Agata – We used different venues and clubs. The first club was kind of like a cafe/restaurant during the daytime which became a small alternative venue by night. The reason we started organizing Girls* To The Front there first was that they were very open. They didn’t really care about profits.
They were allowing us to make a party with the risk that no one’s going to come, the risk of having not much of a turnout and no profits from the bar. It was already a venue where other concerts, other parties were happening, and our friends were spending all their time there.
After some time when we attracted bigger crowds, we started switching between different venues. Sometimes we were invited to come, in other cases we were reaching out because we knew that the vibe of the place was better for this particular gig.
It was all in Warsaw at first. And then we started to reach out to other cities, although we are still trying to travel more around Poland because we’ve been to big cities, but it would be amazing to organize something in those smaller towns where they don’t have that much access to such initiatives, such parties.
Everything was happening at the same time
David – How did you spread the word around your events? Did you plant posters on the city’s streets? Use social media platforms?
Agata – At the beginning, we were actually printing the posters, and we were very committed to going to places, hang them. We didn’t have our social media yet, we didn’t have a platform to post it. Also, we didn’t think that we were deserving of having a fan page.
So yeah, we were hanging posters who said something like: “tell everyone you know about it”. After some time we created a Facebook Page, then Instagram, but we didn’t have a website until last year. Because, well, it was another thing we had to learn how to do.
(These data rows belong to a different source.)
(** * LightRAG Streamlit front end: session state, activity log, request pipeline

    A shallow embedding of [notebooks/streamlit-app-lightrag.py].  The script
    keeps all of its state in [st.session_state] and talks to three outside
    parties: the Streamlit widgets, the OpenAI client used by the credential
    probe, and the LightRAG engine.  The embedding threads the session state
    through a small state-and-exception monad and takes the answers of the
    outside parties as an explicit environment. *)

From Stdlib Require Import ZArith NArith List String Ascii Lia PrimFloat DecimalString.
From stdpp Require Import base option list strings gmap.

(** ** Python values *)

(** A Python [str] is a sequence of Unicode code points.  Text that reaches the
    script comes from widgets and HTTP clients and is well-formed Unicode
    (code points below 0x110000, no lone surrogates). *)
Definition pystr := list N.

(** An ASCII literal of the source, as a [pystr]. *)
Fixpoint py (s : string) : pystr :=
  match s with
  | EmptyString => []
  | String c r => N_of_ascii c :: py r
  end.

(** [str(n)] for a non-negative [int]. *)
Definition str_int (n : nat) : pystr :=
  py (NilEmpty.string_of_uint (Nat.to_uint n)).

(** [sep.join(parts)] *)
Fixpoint join (sep : pystr) (parts : list pystr) : pystr :=
  match parts with
  | [] => []
  | [p] => p
  | p :: rest => p ++ sep ++ join sep rest
  end.

(** [l[-n:]] for a positive literal [n]: the whole list when it is short. *)
Definition slice_last {A} (n : nat) (l : list A) : list A :=
  skipn (length l - n) l.

(** [s.startswith(p)] *)
Fixpoint startswith (s p : pystr) : bool :=
  match p, s with
  | [], _ => true
  | c :: p', d :: s' => N.eqb c d && startswith s' p'
  | _ :: _, [] => false
  end.

Definition NL : pystr := [10%N].

(** ** [str.encode()]: UTF-8 *)

Definition utf8_char (c : N) : list N :=
  if (c <? 0x80)%N then [c]
  else if (c <? 0x800)%N then
    [N.lor 0xC0 (N.shiftr c 6); N.lor 0x80 (N.land c 0x3F)]
  else if (c <? 0x10000)%N then
    [N.lor 0xE0 (N.shiftr c 12);
     N.lor 0x80 (N.land (N.shiftr c 6) 0x3F);
     N.lor 0x80 (N.land c 0x3F)]
  else
    [N.lor 0xF0 (N.shiftr c 18);
     N.lor 0x80 (N.land (N.shiftr c 12) 0x3F);
     N.lor 0x80 (N.land (N.shiftr c 6) 0x3F);
     N.lor 0x80 (N.land c 0x3F)].

Definition encode (s : pystr) : list N := flat_map utf8_char s.

(** ** [xxhash.xxh64(data).hexdigest()]

    The 64-bit xxHash with seed 0, on 64-bit words kept in [Z] with the
    wrap-around written out. *)
Module XXH64.

Local Open Scope Z_scope.

Definition w64 (x : Z) : Z := x mod 2 ^ 64.

Definition PRIME1 : Z := 0x9E3779B185EBCA87.
Definition PRIME2 : Z := 0xC2B2AE3D27D4EB4F.
Definition PRIME3 : Z := 0x165667B19E3779F9.
Definition PRIME4 : Z := 0x85EBCA77C2B2AE63.
Definition PRIME5 : Z := 0x27D4EB2F165667C5.

Definition rotl (x r : Z) : Z :=
  w64 (Z.lor (Z.shiftl x r) (Z.shiftr x (64 - r))).

(** little-endian read of the first [n] bytes *)
Fixpoint read_le (n : nat) (bs : list N) : Z :=
  match n, bs with
  | S n', b :: bs' => Z.of_N b + 256 * read_le n' bs'
  | _, _ => 0
  end.

Definition round (acc input : Z) : Z :=
  w64 (rotl (w64 (acc + input * PRIME2)) 31 * PRIME1).

Definition merge_round (acc val : Z) : Z :=
  w64 (Z.lxor acc (round 0 val) * PRIME1 + PRIME4).

(** the four accumulators over the 32-byte stripes; returns what is left *)
Fixpoint stripes (fuel : nat) (v1 v2 v3 v4 : Z) (bs : list N)
  : Z * Z * Z * Z * list N :=
  match fuel with
  | O => (v1, v2, v3, v4, bs)
  | S fuel' =>
      if (length bs <? 32)%nat then (v1, v2, v3, v4, bs)
      else stripes fuel'
             (round v1 (read_le 8 bs))
             (round v2 (read_le 8 (skipn 8 bs)))
             (round v3 (read_le 8 (skipn 16 bs)))
             (round v4 (read_le 8 (skipn 24 bs)))
             (skipn 32 bs)
  end.

Fixpoint tail8 (fuel : nat) (h : Z) (bs : list N) : Z * list N :=
  match fuel with
  | O => (h, bs)
  | S fuel' =>
      if (length bs <? 8)%nat then (h, bs)
      else tail8 fuel'
             (w64 (rotl (Z.lxor h (round 0 (read_le 8 bs))) 27 * PRIME1 + PRIME4))
             (skipn 8 bs)
  end.

Definition tail4 (h : Z) (bs : list N) : Z * list N :=
  if (length bs <? 4)%nat then (h, bs)
  else (w64 (rotl (Z.lxor h (w64 (read_le 4 bs * PRIME1))) 23 * PRIME2 + PRIME3),
        skipn 4 bs).

Fixpoint tail1 (h : Z) (bs : list N) : Z :=
  match bs with
  | [] => h
  | b :: bs' => tail1 (w64 (rotl (Z.lxor h (w64 (Z.of_N b * PRIME5))) 11 * PRIME1)) bs'
  end.

Definition avalanche (h : Z) : Z :=
  let h := w64 (Z.lxor h (Z.shiftr h 33) * PRIME2) in
  let h := w64 (Z.lxor h (Z.shiftr h 29) * PRIME3) in
  Z.lxor h (Z.shiftr h 32).

Definition intdigest (data : list N) : Z :=
  let len := Z.of_nat (length data) in
  let '(h, rest) :=
    if (length data <? 32)%nat then (w64 PRIME5, data)
    else
      let '(v1, v2, v3, v4, rest) :=
        stripes (length data) (w64 (PRIME1 + PRIME2)) PRIME2 0 (w64 (0 - PRIME1)) data in
      let h := w64 (rotl v1 1 + rotl v2 7 + rotl v3 12 + rotl v4 18) in
      let h := merge_round h v1 in
      let h := merge_round h v2 in
      let h := merge_round h v3 in
      let h := merge_round h v4 in
      (h, rest) in
  let h := w64 (h + len) in
  let '(h, rest) := tail8 (length rest) h rest in
  let '(h, rest) := tail4 h rest in
  avalanche (tail1 h rest).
We knew that when everything is so based on social media, our website wouldn’t be our preferred way of informing people https://datingreviewer.net/local-hookup/tampa/ about current events. We wanted a place dedicated to people who want to know more about our zines, about our history, about our other activities and stuff.
We also were a bit tired of social media and we knew that many people don’t want to use them. So we needed that other platform, so that G*TTF stayed inclusive of people who are not on Facebook or Instagram.
David – Speaking of your website, while reading through it, I saw that you mention american punk artist Kathleen Hannah, punk band Bikini Kill and the Riot Grrrl movement as an inspiration for G*TTF. How did you encounter their work?